Врачи, к которым он обратился, поставили диагноз двойной катаракты и успешно его прооперировали. Ему прописали толстые контактные линзы и, разумеется, запретили утомлять глаза. Подразумевалось, что можно читать лишь крупные заголовки газет, что нельзя водить машину ночью и слишком долго смотреть телевизор. Врачи даже не могли себе представить, что Бартлбут хотя бы на миг подумает вернуться к своим пазлам. Но уже через месяц Бартлбут уселся за стол и принялся нагонять упущенное время.
Очень скоро расстройства возобновились. На этот раз Бартлбуту казалось, что где-то возле его левого глаза постоянно летает какая-то муха, и он то и дело пытался поднять руку, чтобы ее отогнать.
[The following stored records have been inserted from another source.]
(* ===== verification/RemainMo.v ===== *)
(** * Text form of a upstream message ([src/remainFile/src/RemainObjMgr.cpp])

    [transMoToString] and [transStringToMo], in pieces that follow the source from top to
    bottom; each piece lists the members in the order the source handles them. *)

From S2P Require Import Prelude CLib Incommon Base64 RemainObj RemainCodec.

Module Mo.

Definition transMoToString_1 (obj : RemainObj) : bytes :=
  concat
    [ put_ld (m_nPtMsgId obj);
      put_ld (m_nSuppMsgId obj);
      put_ld (m_nInitMgsId obj);
      put_d (m_nMsgFmt obj);
      put_d (bitFlag_ obj);
      put_d (m_nPkNumber obj);
      put_d (m_nPkTotal obj);
      put_d (m_nPhoneCount obj);
      put_d (m_nMsgLevel obj);
      put_d (m_nEcid obj);
      put_d (m_nPreNodeid obj);
      put_d (m_nLocalNodeid obj);
      put_d (m_nGateId obj);
      put_d (m_nBatchType obj);
      put_d (m_nRptFlag obj);
      put_d (m_nRptFrom obj);
      put_d (m_nTpudhi obj);
      put_d (m_nTppid obj);
      put_d (m_nLongMsgSeq obj);
      put_d (m_nChargeNum obj);
      put_d (m_nSignPos obj);
      put_d (m_nFileSize obj);
      put_d (m_nMmstype obj);
      put_d (m_nMobileCountry obj);
      put_d (m_nMobileArea obj);
      put_d (m_nMobileCity obj);
      put_d (m_nMobileType obj);
      put_d (m_nFeeFlag obj);
      put_d (m_nChargeType obj);
      put_d (m_nChargeRate obj);
      put_d (m_nMsgSeqId obj);
      put_d (m_nDttype obj);
      put_d (m_nSendFlag obj);
      put_d (m_nPassThrough obj);
      put_ld (m_nCreateTime obj) ].

Definition transMoToString_2 (obj : RemainObj) : bytes :=
  concat
    [ put_ld (m_nRecvTime obj);
      put_ld (m_nRespTime obj);
      put_ld (m_nInsertTime obj);
      put_ld (m_nSubmitTime obj);
      put_ld (m_nDoneTime obj);
      put_ld (m_nRecvRptTime obj);
      put_ld (m_nTranTime obj);
      put_ld (m_nDealTime obj);
      put_ld (m_nDeliverTime obj);
      put_ld (m_nAttime obj);
      put_ld (m_nValidtime obj);
      put_ld (m_nMsgHashCode obj);
      put_ld (m_nMwBatchId obj);
      put_b64 (m_strSpMsgId obj);
      put_raw (m_strPtcode obj);
      put_b64 (m_strUserBatchId obj);
      put_b64 (m_strSvrType obj);
      put_b64 (m_strSignature obj);
      put_b64 (m_strMsgHash256 obj);
      put_b64 (m_strCustName obj);
      put_b64 (m_strAccNumber obj);
      put_b64 (m_strBankNumber obj);
      put_b64 (m_strTransSeq obj);
      put_b64 (m_strAccInfo obj);
      put_b64 (m_strChangeMark obj);
      put_b64 (m_strExitSign obj);
      put_b64 (m_strCustNumber obj);
      put_b64 (m_strDepartCode obj);
      put_b64 (m_strSignOrgcode obj);
      put_b64 (m_strReserve obj);
      put_b64 (m_strSubmitter obj);
      put_b64 (m_strReviewer obj);
      put_b64 (m_strSignStatus obj);
      put_raw (m_strMsgSrcIp obj);
      put_raw (m_strSpip obj);
      put_raw (m_strUserId obj);
      put_b64 (m_strPhone obj);
      put_b64 (m_strMsgContent obj);
      put_b64 (m_strUserCustid obj) ].

Definition transMoToString_3 (obj : RemainObj) : bytes :=
  concat
    [ put_b64 (m_strUserExData obj);
      put_raw (m_strSpNumber obj);
      put_raw (m_strSpGate obj);
      put_raw (m_strCpno obj);
      put_raw (m_strExno obj);
      put_b64 (m_strServiceNo obj);
      put_b64 (m_strAuthenInfo obj);
      put_b64 (m_strFileName obj);
      put_b64 (m_strSeqNo obj);
      put_b64 (m_strTplid obj);
      put_b64 (m_strMmsTitle obj);
      put_b64 (m_strMmsMsgPath obj);
      put_raw (m_strErrorCode obj);
      put_raw (m_strErrorCode2 obj);
      put_b64 (m_strErrorMsg obj);
      put_raw (m_strSubmitDate obj);
      put_last (m_strDoneDate obj) ].

Definition transMoToString (obj : RemainObj) : bytes :=
  transMoToString_1 obj ++ transMoToString_2 obj ++ transMoToString_3 obj.

Definition transStringToMo_1 : reader :=
  in_order
    [ get_ul (-1422) m_nPtMsgId;
      get_ul (-1422) m_nSuppMsgId;
      get_ul (-1422) m_nInitMgsId;
      get_int (-1424) m_nMsgFmt;
      get_int (-1424) bitFlag_;
      check_bitFlag (-1426) REMAIN_OBJMGR_MO_FLAG;
      get_int (-1424) m_nPkNumber;
      get_int (-1424) m_nPkTotal;
      get_int (-1424) m_nPhoneCount;
      get_int (-1424) m_nMsgLevel;
      get_int (-1424) m_nEcid;
      get_int (-1424) m_nPreNodeid;
      get_int (-1424) m_nLocalNodeid;
      get_int (-1424) m_nGateId;
      get_int (-1424) m_nBatchType;
      get_int (-1424) m_nRptFlag;
      get_int (-1424) m_nRptFrom ].

Definition transStringToMo_2 : reader :=
  in_order
    [ get_int (-1424) m_nTpudhi;
      get_int (-1424) m_nTppid;
      get_int (-1424) m_nLongMsgSeq;
      get_int (-1424) m_nChargeNum;
      get_int (-1424) m_nSignPos;
      get_int (-1424) m_nFileSize;
      get_int (-1424) m_nMmstype;
      get_int (-1424) m_nMobileCountry;
      get_int (-1424) m_nMobileArea;
      get_int (-1424) m_nMobileCity;
      get_int (-1424) m_nMobileType;
      get_int (-1424) m_nFeeFlag;
      get_int (-1424) m_nChargeType;
      get_int (-1424) m_nChargeRate;
      get_int (-1424) m_nMsgSeqId;
      get_int (-1424) m_nDttype;
      get_int (-1424) m_nSendFlag;
      get_int (-1424) m_nPassThrough ].

Definition transStringToMo_3 : reader :=
  in_order
    [ get_ul (-1422) m_nCreateTime;
      get_ul (-1422) m_nRecvTime;
      get_ul (-1422) m_nRespTime;
      get_ul (-1422) m_nInsertTime;
      get_ul (-1422) m_nSubmitTime;
      get_ul (-1422) m_nDoneTime;
      get_ul (-1422) m_nRecvRptTime;
      get_ul (-1422) m_nTranTime;
      get_ul (-1422) m_nDealTime;
      get_ul (-1422) m_nDeliverTime;
      get_ul (-1422) m_nAttime;
      get_ul (-1422) m_nValidtime;
      get_ul (-1422) m_nMsgHashCode;
      get_ul (-1424) m_nMwBatchId;
      get_b64 (-1422) m_strSpMsgId;
      get_raw (-1422) m_strPtcode;
      get_b64 (-1422) m_strUserBatchId ].

Definition transStringToMo_4 : reader :=
  in_order
    [ get_b64 (-1422) m_strSvrType;
      get_b64 (-1422) m_strSignature;
      get_b64 (-1422) m_strMsgHash256;
      get_b64 (-1422) m_strCustName;
      get_b64 (-1422) m_strAccNumber;
      get_b64 (-1422) m_strBankNumber;
      get_b64 (-1422) m_strTransSeq;
      get_b64 (-1422) m_strAccInfo;
      get_b64 (-1422) m_strChangeMark;
      get_b64 (-1422) m_strExitSign;
      get_b64 (-1422) m_strCustNumber;
      get_b64 (-1422) m_strDepartCode ].

Definition transStringToMo_5 : reader :=
  in_order
    [ get_b64 (-1422) m_strSignOrgcode;
      get_b64 (-1422) m_strReserve;
      get_b64 (-1422) m_strSubmitter;
      get_b64 (-1422) m_strReviewer;
      get_b64 (-1422) m_strSignStatus;
      get_raw (-1422) m_strMsgSrcIp;
      get_raw (-1422) m_strSpip;
      get_raw (-1422) m_strUserId;
      get_b64 (-1422) m_strPhone;
      get_b64 (-1422) m_strMsgContent;
      get_b64 (-1422) m_strUserCustid;
      get_b64 (-1422) m_strUserExData;
      get_raw (-1422) m_strSpNumber ].

Definition transStringToMo_6 : reader :=
  in_order
    [ get_raw (-1422) m_strSpGate;
      get_raw (-1422) m_strCpno;
      get_raw (-1422) m_strExno;
      get_b64 (-1422) m_strServiceNo;
      get_b64 (-1422) m_strAuthenInfo;
      get_b64 (-1422) m_strFileName;
      get_b64 (-1422) m_strSeqNo;
      get_b64 (-1422) m_strTplid;
      get_b64 (-1422) m_strMmsTitle;
      get_b64 (-1422) m_strMmsMsgPath;
      get_raw (-1422) m_strErrorCode;
      get_raw (-1422) m_strErrorCode2;
      get_b64 (-1422) m_strErrorMsg ].

Definition transStringToMo_7 : reader :=
  in_order
    [ get_raw (-1422) m_strSubmitDate;
      get_last m_strDoneDate ].

Definition transStringToMo (pBuf : bytes) (objVect : list RemainObj) : Z * list RemainObj :=
  push_parsed (in_order [transStringToMo_1; transStringToMo_2; transStringToMo_3; transStringToMo_4; transStringToMo_5; transStringToMo_6; transStringToMo_7]) pBuf objVect.

(** The order of the members in the text, with the error of each. *)
Definition schema : list fld :=
  [ FUl (-1422) m_nPtMsgId;
    FUl (-1422) m_nSuppMsgId;
    FUl (-1422) m_nInitMgsId;
    FInt (-1424) m_nMsgFmt;
    FInt (-1424) bitFlag_;
    FFlag (-1426) REMAIN_OBJMGR_MO_FLAG;
    FInt (-1424) m_nPkNumber;
    FInt (-1424) m_nPkTotal;
    FInt (-1424) m_nPhoneCount;
    FInt (-1424) m_nMsgLevel;
    FInt (-1424) m_nEcid;
    FInt (-1424) m_nPreNodeid;
    FInt (-1424) m_nLocalNodeid;
    FInt (-1424) m_nGateId;
    FInt (-1424) m_nBatchType;
    FInt (-1424) m_nRptFlag;
    FInt (-1424) m_nRptFrom;
    FInt (-1424) m_nTpudhi;
    FInt (-1424) m_nTppid;
    FInt (-1424) m_nLongMsgSeq;
    FInt (-1424) m_nChargeNum;
    FInt (-1424) m_nSignPos;
    FInt (-1424) m_nFileSize;
    FInt (-1424) m_nMmstype;
    FInt (-1424) m_nMobileCountry;
    FInt (-1424) m_nMobileArea;
    FInt (-1424) m_nMobileCity;
    FInt (-1424) m_nMobileType;
    FInt (-1424) m_nFeeFlag;
    FInt (-1424) m_nChargeType;
    FInt (-1424) m_nChargeRate;
    FInt (-1424) m_nMsgSeqId;
    FInt (-1424) m_nDttype;
    FInt (-1424) m_nSendFlag;
    FInt (-1424) m_nPassThrough;
    FUl (-1422) m_nCreateTime;
    FUl (-1422) m_nRecvTime;
    FUl (-1422) m_nRespTime;
    FUl (-1422) m_nInsertTime;
    FUl (-1422) m_nSubmitTime;
    FUl (-1422) m_nDoneTime;
    FUl (-1422) m_nRecvRptTime;
    FUl (-1422) m_nTranTime;
    FUl (-1422) m_nDealTime;
    FUl (-1422) m_nDeliverTime;
    FUl (-1422) m_nAttime;
    FUl (-1422) m_nValidtime;
    FUl (-1422) m_nMsgHashCode;
    FUl (-1424) m_nMwBatchId;
    FB64 (-1422) m_strSpMsgId;
    FRaw (-1422) m_strPtcode;
    FB64 (-1422) m_strUserBatchId;
    FB64 (-1422) m_strSvrType;
    FB64 (-1422) m_strSignature;
    FB64 (-1422) m_strMsgHash256;
    FB64 (-1422) m_strCustName;
    FB64 (-1422) m_strAccNumber;
    FB64 (-1422) m_strBankNumber;
    FB64 (-1422) m_strTransSeq;
    FB64 (-1422) m_strAccInfo;
    FB64 (-1422) m_strChangeMark;
    FB64 (-1422) m_strExitSign;
    FB64 (-1422) m_strCustNumber;
    FB64 (-1422) m_strDepartCode;
    FB64 (-1422) m_strSignOrgcode;
    FB64 (-1422) m_strReserve;
    FB64 (-1422) m_strSubmitter;
    FB64 (-1422) m_strReviewer;
    FB64 (-1422) m_strSignStatus;
    FRaw (-1422) m_strMsgSrcIp;
    FRaw (-1422) m_strSpip;
    FRaw (-1422) m_strUserId;
    FB64 (-1422) m_strPhone;
    FB64 (-1422) m_strMsgContent;
    FB64 (-1422) m_strUserCustid;
    FB64 (-1422) m_strUserExData;
    FRaw (-1422) m_strSpNumber;
    FRaw (-1422) m_strSpGate;
    FRaw (-1422) m_strCpno;
    FRaw (-1422) m_strExno;
    FB64 (-1422) m_strServiceNo;
    FB64 (-1422) m_strAuthenInfo;
    FB64 (-1422) m_strFileName;
    FB64 (-1422) m_strSeqNo;
    FB64 (-1422) m_strTplid;
    FB64 (-1422) m_strMmsTitle;
    FB64 (-1422) m_strMmsMsgPath;
    FRaw (-1422) m_strErrorCode;
    FRaw (-1422) m_strErrorCode2;
    FB64 (-1422) m_strErrorMsg;
    FRaw (-1422) m_strSubmitDate ].

(** The writer and the reader, written out above from their own lines, follow
    the same schema. *)
Lemma transMoToString_schema obj :
  transMoToString obj = writes schema obj ++ put_last (m_strDoneDate obj).
Proof. apply app_assoc_schema. reflexivity. Qed.

Lemma transStringToMo_schema st :
  in_order [transStringToMo_1; transStringToMo_2; transStringToMo_3; transStringToMo_4; transStringToMo_5; transStringToMo_6; transStringToMo_7] st = in_order (map read_fld schema ++ [get_last m_strDoneDate]) st.
Proof. exact (in_order_concat [_; _; _; _; _; _; _] st). Qed.

Lemma Mo_copied_schema o :
  (copies schema o RemainObj_new) <| m_strDoneDate := m_strDoneDate o |> =
  o <| m_strFragFolder := lit "ccb" |>.
Proof. by destruct o. Qed.

(** A readable object satisfies the side conditions of the schema. *)
Lemma Mo_schema_ok o : readable REMAIN_OBJMGR_MO_FLAG o → flds_ok o RemainObj_new schema.
Proof. intros Ho. schema_side Ho. Qed.

Lemma Mo_schema_raw o : readable REMAIN_OBJMGR_MO_FLAG o → Forall (raw_field o) schema.
Proof.
  intros Ho. repeat constructor; cbn; try exact I;
    (eapply readable_raw_field; [exact Ho|in_members]).
Qed.

(** The line of an object of another kind is refused with -1426. *)
Lemma Mo_refuses_other flag o l objs post :
  readable flag o → flag ≠ REMAIN_OBJMGR_MO_FLAG →
  l = writes head_flds o ++ post → transStringToMo l objs = (-1426, objs).
Proof.
  intros Ho Hf ->. unfold transStringToMo, push_parsed.
  rewrite transStringToMo_schema.
  change schema with (head_flds ++ FFlag (-1426) REMAIN_OBJMGR_MO_FLAG :: drop 6 schema).
  rewrite reads_wrong_flag; [done| |].
  - schema_side Ho.
  - change (bitFlag_ o ≠ REMAIN_OBJMGR_MO_FLAG). by destruct Ho as (_ & -> & _).
Qed.

#[export] Instance Mo_format : LineFormat REMAIN_OBJMGR_MO_FLAG transMoToString transStringToMo.
Proof.
  apply (schema_format _ _ _ schema);
    auto using transMoToString_schema, transStringToMo_schema, Mo_schema_ok, Mo_schema_raw, Mo_copied_schema.
  decide_now.
Qed.

End Mo.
Затем поле его зрения стало уменьшаться и в итоге сузилось до тонкой щели, пропускающей мутный свет подобно приоткрытой в темноте двери.
Вызванные к его изголовью врачи качали головами. Одни говорили об амаврозе, другие — о пигментном ретините. Как в одном, так и в другом случае они ничего не могли сделать, и развитие слепоты было неминуемым.
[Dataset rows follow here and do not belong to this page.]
Lemma getKeySlotIndex_range key : 0 <= getKeySlotIndex key < 16384.
Proof.
  destruct key as [|x key]; cbn [getKeySlotIndex]; [done|]. unfold keyHashSlot. repeat case_decide; apply land_slot.
Qed.

Lemma index_of_app c a k n : c ∉ a → index_of c n (a ++ c :: k) = (n + length a)%nat.
Proof.
  revert n. induction a as [|x a IH]; intros n Ha; cbn.
  - rewrite decide_True by done. lia.
  - apply not_elem_of_cons in Ha as [Hx Ha]. rewrite decide_False, IH by congruence. lia.
Qed.

(** Keys with the same hash tag land in the same slot: for a key
    [a{tag}z] whose first brace opens a non-empty tag without a closing brace the
    slot is that of the tag alone, and every key has a slot below 16384. *)
Theorem hash_tag_slot (a tag z : bytes) :
  "{"%byte ∉ a → "}"%byte ∉ tag → tag ≠ [] →
  keyHashSlot (a ++ "{"%byte :: tag ++ "}"%byte :: z) = Z.land (crc16 tag) 0x3FFF ∧
  ∀ key, 0 <= getKeySlotIndex key < 16384.
Proof.
  intros Ha Ht Hne. split; [|apply getKeySlotIndex_range].
  unfold keyHashSlot. rewrite index_of_app by done. cbn [Nat.add].
  rewrite decide_False by (rewrite length_app; cbn; lia).
  replace (drop (length a + 1) (a ++ "{"%byte :: tag ++ "}"%byte :: z)) with (tag ++ "}"%byte :: z).
  2: { rewrite <- drop_drop, drop_app_length. done. }
  rewrite index_of_app by done.
  assert (0 < length tag)%nat by (destruct tag; [done|cbn; lia]).
  rewrite decide_False by (rewrite !length_app; cbn; rewrite length_app; cbn; lia).
  f_equal. f_equal. apply take_app_length'. lia.
Qed.

Lemma hash_tag_slot_witness :
  (keyHashSlot (lit "user{1000}.following") = 11326 ∧ keyHashSlot (lit "user{1000}.followers") = 11326) ∧
  keyHashSlot (lit "user" ++ "{"%byte :: lit "1000" ++ "}"%byte :: lit ".following") = Z.land (crc16 (lit "1000")) 0x3FFF ∧
  ∀ key, 0 <= getKeySlotIndex key < 16384.
Proof.
  split; [split; vm_compute; reflexivity|].
  apply (hash_tag_slot (lit "user") (lit "1000") (lit ".following")); [decide_now..|done].
Defined.

(** ** Splitting *)

(** [d] stands in [s] at index [m]. *)
Definition stands_at (d s : bytes) (m : nat) : Prop := take (length d) (drop m s) = d.

Lemma find_sub_spec d s :
  match find_sub d s with
  | Some n => stands_at d s n ∧ (n <= length s)%nat ∧ ∀ m, (m < n)%nat → ¬ stands_at d s m
  | None => ∀ m, (m <= length s)%nat → ¬ stands_at d s m
  end.
Proof.
  unfold stands_at. induction s as [|x s IH]; cbn [find_sub]; case_decide as Hd.
  - split_and!; [done|cbn; lia|lia].
  - intros m Hm. cbn in Hm. by replace m with 0%nat by lia.
  - split_and!; [done|lia|lia].
  - destruct (find_sub d s) as [n|]; cbn [fmap option_fmap option_map].
    + destruct IH as (H1 & H2 & H3). split_and!; [done|cbn; lia|].
      intros [|m] Hm; [done|]. apply H3. lia.
    + intros [|m] Hm; [done|]. cbn in Hm. apply IH. lia.
Qed.

Lemma stands_at_split d s n : stands_at d s n → s = take n s ++ d ++ drop (n + length d) s.
Proof.
  intros H. rewrite <- (take_drop n s) at 1. f_equal.
  rewrite <- (take_drop (length d) (drop n s)), H, drop_drop. done.
Qed.

(** What [split] means: pieces between delimiters found from the left, without
    the empty ones. *)
Inductive splits (d : bytes) : bytes → list bytes → Prop :=
  | splits_end : splits d [] []
  | splits_last s : s ≠ [] → (∀ m, (m <= length s)%nat → ¬ stands_at d s m) → splits d s [s]
  | splits_empty s ps : splits d s ps → splits d (d ++ s) ps
  | splits_piece p s ps :
      p ≠ [] → (∀ m, (m < length p)%nat → ¬ stands_at d (p ++ d ++ s) m) →
      splits d s ps → splits d (p ++ d ++ s) (p :: ps).

Lemma split_loop_spec fuel d s result :
  d ≠ [] → (length s < fuel)%nat → ∃ ps, split_loop fuel d s result = result ++ ps ∧ splits d s ps.
Proof.
  intros Hd. revert s result. induction fuel as [|fuel IH]; intros s result Hf; [lia|].
  cbn [split_loop]. destruct s as [|x s]; [exists []; split; [by rewrite app_nil_r|constructor]|].
  pose proof (find_sub_spec d (x :: s)) as Hs. destruct (find_sub d (x :: s)) as [n|].
  - destruct Hs as (H1 & H2 & H3).
    assert (0 < length d)%nat by (destruct d; [done|cbn; lia]).
    assert (E := stands_at_split d (x :: s) n H1).
    set (r' := if (0 <? n)%nat then result ++ [take n (x :: s)] else result).
    destruct (IH (drop (n + length d) (x :: s)) r') as (ps & E' & Hp).
    { rewrite length_drop. cbn [length] in *. lia. }
    rewrite E'. unfold r'. destruct (Nat.ltb_spec 0 n) as [Hn|Hn].
    + exists (take n (x :: s) :: ps). split; [by rewrite <- app_assoc|]. rewrite E at 1.
      apply splits_piece; [destruct n; [lia|done]| |done]. rewrite <- E. intros m Hm. apply H3.
      rewrite length_take in Hm. lia.
    + exists ps. split; [done|]. assert (n = 0%nat) as -> by lia.
      cbn [take app] in E. rewrite E at 1. by apply splits_empty.
  - exists [x :: s]. split; [done|]. by apply splits_last.
Qed.

(** [split] cuts a string at the delimiters found from the left and drops empty
    pieces, appending to the result it was given; the loop terminates. *)
Theorem split_correct (str delim : bytes) (result : list bytes) :
  default NUL (head delim) ≠ NUL →
  ∃ ps, split str delim result = result ++ ps ∧ splits delim str ps.
Proof.
  intros Hd. unfold split. destruct str as [|x str].
  { exists []. split; [by rewrite app_nil_r|constructor]. }
  rewrite decide_False by done. apply split_loop_spec; [by destruct delim|lia].
Qed.

Lemma split_correct_witness :
  split (lit "a::b:::c") (lit "::") [] = [lit "a"; lit "b"; lit ":c"] ∧
  ∃ ps, split (lit "a::b:::c") (lit "::") [] = [] ++ ps ∧ splits (lit "::") (lit "a::b:::c") ps.
Proof. split; [vm_compute; reflexivity|]. by apply (split_correct (lit "a::b:::c") (lit "::") []). Defined.

End RedisTools.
Восемнадцать лет назад Бартлбут начал перебирать маленькие детали пазлов, и все это время осязание играло для него почти такую же важную роль, как и зрение. И вот сейчас, чуть ли не с упоением он понял, что может и далее продолжать свою работу: правда, отныне ему придется работать так, будто он ограничивает себя собиранием бесцветных акварелей, в то время ему еще удавалось различать формы; но когда, в начале 1975 года, он перестал вообще что-либо видеть — не считая каких-то мутных отсветов, подрагивающих вдали, — он решил взять помощника, который разбирал бы вместе с ним детали пазлов по их основным цветам. Винклер, — даже если бы он был жив, — вне всякого сомнения, наотрез бы отказался, Смотф и Вален были слишком стары, а результаты экспериментов с Клебером и Элен его не удовлетворили. В итоге он обратился к Веронике Альтамон, поскольку узнал от Смотфа, который знал это от мадам Ношер, что она изучает акварель и любит собирать пазлы. С тех пор почти каждый день хрупкая девушка приходит на час-другой к старому англичанину и дает ему ощупывать одну за другой деревянные детали, описывая тоненьким голоском их неуловимые цветовые вариации.